As $p\#$ I understand primorial (product of the first $p$ primes).
We have:
k p k / p
64 16 4.000000
128 21 6.095238
256 34 7.529412
512 58 8.827586
1024 104 9.846154
2048 187 10.951872
4096 342 11.976608
8192 630 13.003175
16384 1169 14.015398
32768 2181 15.024301
65536 4090 16.023472
131072 7699 17.024549
262144 14543 18.025442
The first line means that:
$2^{64} < 16\#$
Can we prove that:
$$\lim_{k\to\infty} \frac{k}{p} = \infty$$
?
It boils down to the fact that $p_n/n \to \infty$, where $p_n$ is the $n^{\text{th}}$ prime. Let us define
$$g(n) = \prod_{m = 1}^n p_m$$
(you denoted that by $n\#$, but the more common use of that notation is different) and
$$h(k) = \min \{ n \in \mathbb{N} : g(n) > 2^k\}.$$
Then we have
$$\log g(n) = \sum_{m = 1}^n \log p_m = \vartheta(p_n)$$
with the first Chebyshev function $\vartheta$. The prime number theorem is $\vartheta(x) \sim x$. Since $\log$ is monotonically increasing, we have
$$g(n) > 2^k \iff \log g(n) > k\log 2,$$
so
$$p_{h(k)} \sim k\log 2.$$
Furthermore, $p_n \sim n\log n$ by the prime number theorem, which yields
$$h(k)\cdot \log h(k) \sim k\log 2$$
and therefore (using $\log h(k) \sim \log k$, which follows from the above)

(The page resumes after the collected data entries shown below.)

Lemma compileGroup_emits t a cat g : emits one (compileGroup fmt t a cat g).
Proof.
  intros p s p' H. unfold compileGroup in H. cinv.
  match goal with H : negb _ = false |- _ =>
    apply negb_false_iff in H; apply and_or_sep in H as [Hn Hc] end.
  match goal with H : cmap _ _ _ = COk _ _ |- _ =>
    apply (emits_cmap_one _ _ _ _ _ (compileCondition_emits t a cat)) in H as (?&->&Hs&Hf) end.
  destruct (joined _ _ _ Hn Hc Hs Hf) as [? ?].
  match goal with |- context[join ?sep ?l] => generalize dependent (join sep l) end.
  intros. emitted.
Qed.
End Emits.

(** ** Named parameters *)

Lemma pretty_N_char_no_qm x : str_count "?" (String (pretty_N_char x) "") = 0%nat.
Proof. unfold pretty_N_char. repeat case_match; done. Qed.

Lemma pretty_N_go_no_qm x s :
  str_count "?" s = 0%nat → str_count "?" (pretty_N_go x s) = 0%nat.
Proof.
  revert s. induction (N.lt_wf_0 x) as [x _ IH]; intros s Hs.
  destruct (decide (x = 0)%N) as [->|Hx]; [by rewrite pretty_N_go_0|].
  rewrite pretty_N_go_step by lia. apply IH; [by apply N.div_lt; lia|].
  pose proof (pretty_N_char_no_qm (x `mod` 10)) as H. simpl in *. lia.
Qed.

Lemma ch_name_placeholders i : placeholders (ch_name i) = 0%nat.
Proof.
  unfold ch_name. rewrite placeholders_app. unfold placeholders.
  change (str_count "?" "p") with 0%nat. simpl.
  destruct (Z.of_nat i) eqn:E; [done| |lia]. unfold pretty, pretty_Z, pretty, pretty_N.
  simpl. by apply pretty_N_go_no_qm.
Qed.

Lemma ch_type_placeholders v : placeholders (ch_type v) = 0%nat.
Proof. destruct v; try done. simpl. by destruct (Number_isInteger n). Qed.

Lemma ch_replace_spec l s i :
  ∃ q, ch_replace l s i =
       (q, map (λ k, (ch_name k, default JUndef (l !! k))) (seq i (placeholders s)),
        (i + placeholders s)%nat)
     ∧ placeholders q = 0%nat.
Proof.
  revert i. induction s as [|c s IH]; intros i; cbn [ch_replace placeholders str_count].
  - exists ""%string. split; [|done]. by rewrite Nat.add_0_r.
  - rewrite Ascii.eqb_sym. destruct (Ascii.eqb "?" c) eqn:E.
    + destruct (IH (S i)) as (q&->&Hq). eexists. split.
      * f_equal. change (str_count "?" s) with (placeholders s). lia.
      * rewrite !placeholders_app, ch_name_placeholders, ch_type_placeholders, Hq. done.
    + destruct (IH i) as (q&->&Hq). exists (String c q). split; [done|].
      unfold placeholders in *. cbn [str_count]. by rewrite E.
Qed.

Lemma toClickHouse_spec c :
  placeholders (sql c) = length (args c) →
  ∃ q, toClickHouse c = inl (mkQuery q (imap (λ i v, (ch_name i, v)) (args c)))
     ∧ placeholders q = 0%nat.
Proof.
  intros Hc. unfold toClickHouse. destruct (ch_replace_spec (args c) (sql c) 0) as (q&->&Hq).
  simpl. rewrite Hc, Nat.eqb_refl. exists q. split; [|done]. do 2 f_equal.
  apply list_eq. intros k. rewrite list_lookup_imap, list_lookup_fmap.
  destruct (args c !! k) eqn:E.
  - rewrite lookup_seq_lt by (apply lookup_lt_Some in E; lia). simpl. by rewrite E.
  - rewrite lookup_seq_ge; [done|]. apply lookup_ge_None in E. lia.
Qed.

(** ** When the compiler succeeds *)

Definition scalar_ok (v : jsval) : bool :=
  match v with JStr _ | JNum _ | JBool _ => true | _ => false end.
Definition array_ok (v : jsval) : bool :=
  match v with JArr l => forallb scalar_ok l | _ => false end.

Definition attribute_ok (c : AttributeCondition) : bool :=
  negb (String.eqb (ac_key c) "") &&
  (String_in (ac_op c) ["exists"; "not_exists"]
   || String_in (ac_op c) ["eq"; "neq"; "gt"; "gte"; "lt"; "lte"; "contains"; "before"; "after"]
      && scalar_ok (ac_value c)
   || String_in (ac_op c) ["in"] && array_ok (ac_value c)
   || String_in (ac_op c) ["in_last_days"; "not_in_last_days"] && is_number (ac_value c)).

Definition event_ok (c : EventCondition) : bool :=
  negb (String.eqb (ec_event c) "") &&
  (String_in (ec_op c) ["performed"; "not_performed"]
   || String_in (ec_op c) ["count_gte"; "count_lte"] && is_number (ec_value c)
   || String_in (ec_op c) ["first_performed"; "last_performed"]
      && negb (is_nullish (ec_window_days c))).

Section Succeeds.
Context (fmt : Q → string).

(** [String(v)] of an accepted array element *)
Definition element_text (v : jsval) : string :=
  match v with
  | JStr s => s
  | JNum n => num_to_string fmt n
  | JBool b => if b then "true" else "false"
  | _ => ""
  end.

Definition channel_ok (c : ChannelCondition) : bool :=
  String_in (cc_op c) ["push_reachable"]
  || String_in (cc_op c) ["token_platform_in"] && array_ok (cc_value c)
     && match cc_value c with
        | JArr l => forallb (λ v, String_in (element_text v) PLATFORM_VALUES) l
        | _ => false
        end.

Definition condition_ok (c : Condition) : bool :=
  match c with
  | CAttribute c => attribute_ok c
  | CEvent c => event_ok c
  | CChannel c => channel_ok c
  | CDevice _ | CUnknown _ => false
  end.

Definition group_ok (g : SegmentGroup) : bool :=
  String_in (sg_operator g) AND_OR && negb (Nat.eqb (length (sg_conditions g)) 0)
  && forallb condition_ok (sg_conditions g).

Definition dsl_ok (d : SegmentDSL) : bool :=
  version_ok (dsl_version d) && String_in (dsl_operator d) AND_OR
  && forallb group_ok (dsl_groups d).

(** [m] succeeds from every parameter list, or from none. *)
Definition decides {A} (m : C A) (b : bool) : Prop :=
  ∀ p, if b then ∃ a p', m p = COk a p' else ∃ e, m p = CErr e.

$$\frac{k}{h(k)} \sim \frac{\log h(k)}{\log 2} \sim \frac{\log k}{\log 2}.\tag{$\ast$}$$
Since you used $k = 2^m$ in your programme, it's easy to compare the experimental results with the theory. It starts out with a large relative difference - $\frac{2^6}{h(2^6)} = 4$ instead of the $6$ predicted by the asymptotic equivalence $(\ast)$ - but gets better. For $k = 2^9$ we are already decently close - $8.83$ vs. $9$ - and for $k = 2^m$ with $m \geqslant 11$ the matches are already pretty good.